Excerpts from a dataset

————————

(** C4, amended: the field list of a group of [getOrderedGroupedFieldSet]
    is the concatenation, over all the targets recorded for the key in
    [targetsByKey] (in their order, masked targets included), of the nodes
    accumulated for the key under each target, each node paired with that
    target; every one of these targets has nodes for the key.  The masking
    set is the [targets] of the group. *)
Theorem fieldGroup_fields (keys : list string) (maskingTargets : list Target)
    (targetsByKey : list (string * list Target))
    (fieldsByTarget fieldsByTarget' : FieldsByTarget)
    (gfs : list (string * FieldGroup)) (K : string) (g : FieldGroup) :
  getOrderedGroupedFieldSet keys maskingTargets targetsByKey fieldsByTarget
  = Ok (gfs, fieldsByTarget') →
  (K, g) ∈ gfs →
  K ∈ keys
  ∧ fields g =
      flat_map (λ target,
                  map (λ node, mkFieldDetails node target)
                    (default [] (nodesOf fieldsByTarget target K)))
        (keyTargetsOf targetsByKey K)
  ∧ (∀ target, target ∈ keyTargetsOf targetsByKey K →
       is_Some (nodesOf fieldsByTarget target K))
  ∧ targets g = maskingTargets.
Proof.
  intros Hrun Hin.
  destruct (getOrderedGroupedFieldSet_spec _ _ _ _ _ _ Hrun)
    as (firstFields & _ & Hkeys & Hnd & Hcontent & _).
  assert (Hget : JSMap.get K gfs = Some g)
    by by apply JSMapFacts.elem_of_get.
  destruct (Hcontent K g Hget) as (kt & Hkt & Hsome & Hf & Ht).
  unfold keyTargetsOf. rewrite Hkt. simpl. split_and!; try done.
  apply (Hkeys K). apply list_elem_of_fmap. by exists (K, g).
Qed.

Lemma fieldGroup_fields_witness :
  fields (mkFieldGroup
            [mkFieldDetails (mkFieldNode None "b" [] None) None;
             mkFieldDetails (mkFieldNode None "b" [] None)
               (Some scenarioUsage)]
            [None])
  = flat_map (λ target,
                map (λ node, mkFieldDetails node target)
                  (default [] (nodesOf scenarioFieldsByTarget target "b")))
      (keyTargetsOf scenarioTargetsByKey "b").
Proof.
  refine (proj1 (proj2 (fieldGroup_fields ["a"; "b"] NON_DEFERRED_TARGET_SET
    scenarioTargetsByKey scenarioFieldsByTarget
    [(None, []);
     (Some scenarioUsage, [("c", [mkFieldNode None "c" [] None])])]
    [("a", mkFieldGroup
             [mkFieldDetails (mkFieldNode None "a" [] None) None] [None]);
     ("b", mkFieldGroup
             [mkFieldDetails (mkFieldNode None "b" [] None) None;
              mkFieldDetails (mkFieldNode None "b" [] None)
                (Some scenarioUsage)]
             [None])]
    "b" _ _ _))).
  - by vm_compute.
  - right. left.
Defined.

(** ** The collector *)

#[local] Arguments doesFragmentConditionMatch : simpl never.
#[local] Arguments shouldIncludeNode : simpl never.
#[local] Arguments getDeferValues : simpl never.
#[local] Arguments pushDeferUsage : simpl never.
#[local] Arguments recordField : simpl never.
#[local] Arguments markVisited : simpl never.
#[local] Arguments collectFieldsImpl : simpl never.
#[local] Arguments collectSelection : simpl never.

Section collector_facts.

Variable gdv :
  GraphQLDirective → Selection → gmap string JSValue →
  option (gmap string JSValue).
Variable schema : GraphQLSchema.
Variable fragments : gmap string FragmentDefinition.
Variable vars : gmap string JSValue.
Variable runtimeType : GraphQLType.
Variable operation : OperationDefinition.

Abbreviation collect :=
  (collectFieldsImpl gdv schema fragments vars runtimeType operation).
Abbreviation step :=
  (collectSelection gdv schema fragments vars runtimeType operation).
Abbreviation included := (shouldIncludeNode gdv vars).
Abbreviation deferOf := (getDeferValues gdv operation vars).
Abbreviation matches fragment :=
  (doesFragmentConditionMatch schema (Some (fragmentTypeCondition fragment))
     runtimeType).

Lemma collectFieldsImpl_S fuel sels P N c :
  collect (S fuel) sels P N c = forOf (step (collect fuel) P N) sels c.
Proof. done. Qed.

Lemma collectFieldsImpl_nil fuel P N c : collect (S fuel) [] P N c = Ok c.
Proof. done. Qed.

Lemma collectFieldsImpl_cons fuel s sels P N c :
  collect (S fuel) (s :: sels) P N c =
  step (collect fuel) P N c s ≫= collect (S fuel) sels P N.
Proof. done. Qed.

Lemma collectFieldsImpl_app fuel sels1 sels2 P N c :
  collect fuel (sels1 ++ sels2) P N c =
  collect fuel sels1 P N c ≫= collect fuel sels2 P N.
Proof.
  destruct fuel as [|fuel]; [done|]. rewrite collectFieldsImpl_S.
  apply forOf_app.
Qed.

(** What one selection does to the context is made of [recordField],
    [pushDeferUsage], [markVisited] and recursive calls. *)
Lemma collectSelection_preserves (Q : Context → Prop)
    (rec : list Selection → Target → option DeferUsage → Context →
           Outcome Context) :
  (∀ node P N c, Q c → Q (recordField node P N c)) →
  (∀ d P c, Q c → Q (pushDeferUsage d P c).2) →
  (∀ F c, Q c → Q (markVisited F c)) →
  (∀ sels P N c c', Q c → rec sels P N c = Ok c' → Q c') →
  ∀ s P N c c', Q c → step rec P N c s = Ok c' → Q c'.
Proof.
  intros Hfield Hpush Hmark Hrec s P N c c' HQ.
  destruct s as [node|cond dirs sub|F dirs]; unfold collectSelection.
  - destruct (negb _); intros [= <-]; [done|by apply Hfield].
  - destruct (_ || _); [by intros [= <-]|].
    intros (d & _ & Hd)%bind_Ok. destruct d as [d|].
    + exact (Hrec _ _ _ _ _ (Hpush d P c HQ) Hd).
    + by eapply Hrec.
  - destruct (negb _); [by intros [= <-]|].
    intros (d & _ & Hd)%bind_Ok. revert Hd.
    destruct (_ && _); [by intros [= <-]|].
    destruct (fragments !! F) as [frag|]; [|by intros [= <-]].
    destruct (negb _); [by intros [= <-]|]. intros Hd.
    destruct d as [d|].
    + exact (Hrec _ _ _ _ _ (Hpush d P c HQ) Hd).
    + eapply Hrec; [|done]. by apply Hmark.
Qed.

Lemma forOf_preserves {A S} (Q : S → Prop) (body : S → A → Outcome S) :
  (∀ s x s', Q s → body s x = Ok s' → Q s') →
  ∀ xs s s', Q s → forOf body xs s = Ok s' → Q s'.
Proof.
  intros Hbody xs. induction xs as [|x xs IH]; intros s s' HQ.
  - rewrite forOf_nil. by intros [= <-].
  - rewrite forOf_cons. intros (s1 & H1 & H2)%bind_Ok.
    eapply IH; [|done]. by eapply Hbody.
Qed.

Lemma collectFieldsImpl_preserves (Q : Context → Prop) :
  (∀ node P N c, Q c → Q (recordField node P N c)) →
  (∀ d P c, Q c → Q (pushDeferUsage d P c).2) →
  (∀ F c, Q c → Q (markVisited F c)) →
  ∀ fuel sels P N c c', Q c → collect fuel sels P N c = Ok c' → Q c'.
Proof.
  intros Hfield Hpush Hmark fuel.
  induction fuel as [|fuel IH]; intros sels P N c c' HQ; [done|].
  rewrite collectFieldsImpl_S. apply forOf_preserves; [|done].
  intros c0 s c0' HQ0. by apply collectSelection_preserves.
Qed.

(** The set of visited names only grows. *)
Lemma visited_grows fuel sels P N c c' F :
  collect fuel sels P N c = Ok c' →
  F ∈ visitedFragmentNames c → F ∈ visitedFragmentNames c'.
Proof.
  intros Hrun HF.
  apply (collectFieldsImpl_preserves (λ c, F ∈ visitedFragmentNames c))
    with fuel sels P N c; try done.
  intros F' c0. unfold markVisited. simpl. set_solver.
Qed.

Lemma spread_skip rec P N c F dirs :
  F ∈ visitedFragmentNames c →
  deferOf (FragmentSpread F dirs) = Ok None →
  step rec P N c (FragmentSpread F dirs) = Ok c.
Proof.
  intros HF Hd. unfold collectSelection.
  destruct (negb _); [done|]. rewrite Hd. simpl.
  by rewrite bool_decide_eq_true_2.
Qed.

Lemma spread_first rec P N c F dirs frag :
  included (FragmentSpread F dirs) = true →
  deferOf (FragmentSpread F dirs) = Ok None →
  F ∉ visitedFragmentNames c →
  fragments !! F = Some frag →
  matches frag = true →
  step rec P N c (FragmentSpread F dirs) =
  rec (fragmentSelectionSet frag) P N (markVisited F c).
Proof.
  intros Hi Hd HF Hfrag Hm. unfold collectSelection. rewrite Hi, Hd. simpl.
  rewrite bool_decide_eq_false_2 by done. simpl.
  by rewrite Hfrag, Hm.
Qed.

Lemma spread_deferred rec P N c F dirs frag d :
  included (FragmentSpread F dirs) = true →
  deferOf (FragmentSpread F dirs) = Ok (Some d) →
  fragments !! F = Some frag →
  matches frag = true →
  step rec P N c (FragmentSpread F dirs) =
  rec (fragmentSelectionSet frag) P (Some (pushDeferUsage d P c).1)
    (pushDeferUsage d P c).2.
Proof.
  intros Hi Hd Hfrag Hm. unfold collectSelection. rewrite Hi, Hd. simpl.
  rewrite andb_false_r. rewrite Hfrag, Hm. simpl.
  by destruct (pushDeferUsage d P c).
Qed.

(** Once a spread of [F] without [@defer] has been carried out, a later
    spread of [F] without [@defer] changes nothing, whatever the targets
    it is met under. *)
Lemma later_spread_inert fuel P N c1 c2 F dirs1 :
  included (FragmentSpread F dirs1) = true →
  deferOf (FragmentSpread F dirs1) = Ok None →
  step (collect fuel) P N c1 (FragmentSpread F dirs1) = Ok c2 →
  ∀ rec P' N' c3 dirs2,
    visitedFragmentNames c2 ⊆ visitedFragmentNames c3 →
    deferOf (FragmentSpread F dirs2) = Ok None →
    step rec P' N' c3 (FragmentSpread F dirs2) = Ok c3.
Proof.
  intros Hi Hd Hstep rec P' N' c3 dirs2 Hsub Hd2.
  destruct (decide (F ∈ visitedFragmentNames c2)) as [HF|HF].
  { apply spread_skip; [set_solver|done]. }
  unfold collectSelection in *. rewrite Hi, Hd in Hstep. simpl in Hstep.
  destruct (negb (included (FragmentSpread F dirs2))); [done|].
  rewrite Hd2. simpl. rewrite andb_true_r in *.
  destruct (bool_decide (F ∈ visitedFragmentNames c1)) eqn:E1.
  { injection Hstep as <-. by apply bool_decide_eq_true in E1. }
  destruct (bool_decide (F ∈ visitedFragmentNames c3)); [done|].
  destruct (fragments !! F) as [frag|]; [|done].
  destruct (negb (matches frag)); [done|].
  destruct HF. eapply visited_grows; [done|].
  unfold markVisited. simpl. set_solver.
Qed.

————————

Copy out only the lines above from the one with "visitedFragmentNames c2 ⊆" to the one with "unfold collectSelection in", inclusive, exactly as they stand.

Final answer:
    visitedFragmentNames c2 ⊆ visitedFragmentNames c3 →
    deferOf (FragmentSpread F dirs2) = Ok None →
    step rec P' N' c3 (FragmentSpread F dirs2) = Ok c3.
Proof.
  intros Hi Hd Hstep rec P' N' c3 dirs2 Hsub Hd2.
  destruct (decide (F ∈ visitedFragmentNames c2)) as [HF|HF].
  { apply spread_skip; [set_solver|done]. }
  unfold collectSelection in *. rewrite Hi, Hd in Hstep. simpl in Hstep.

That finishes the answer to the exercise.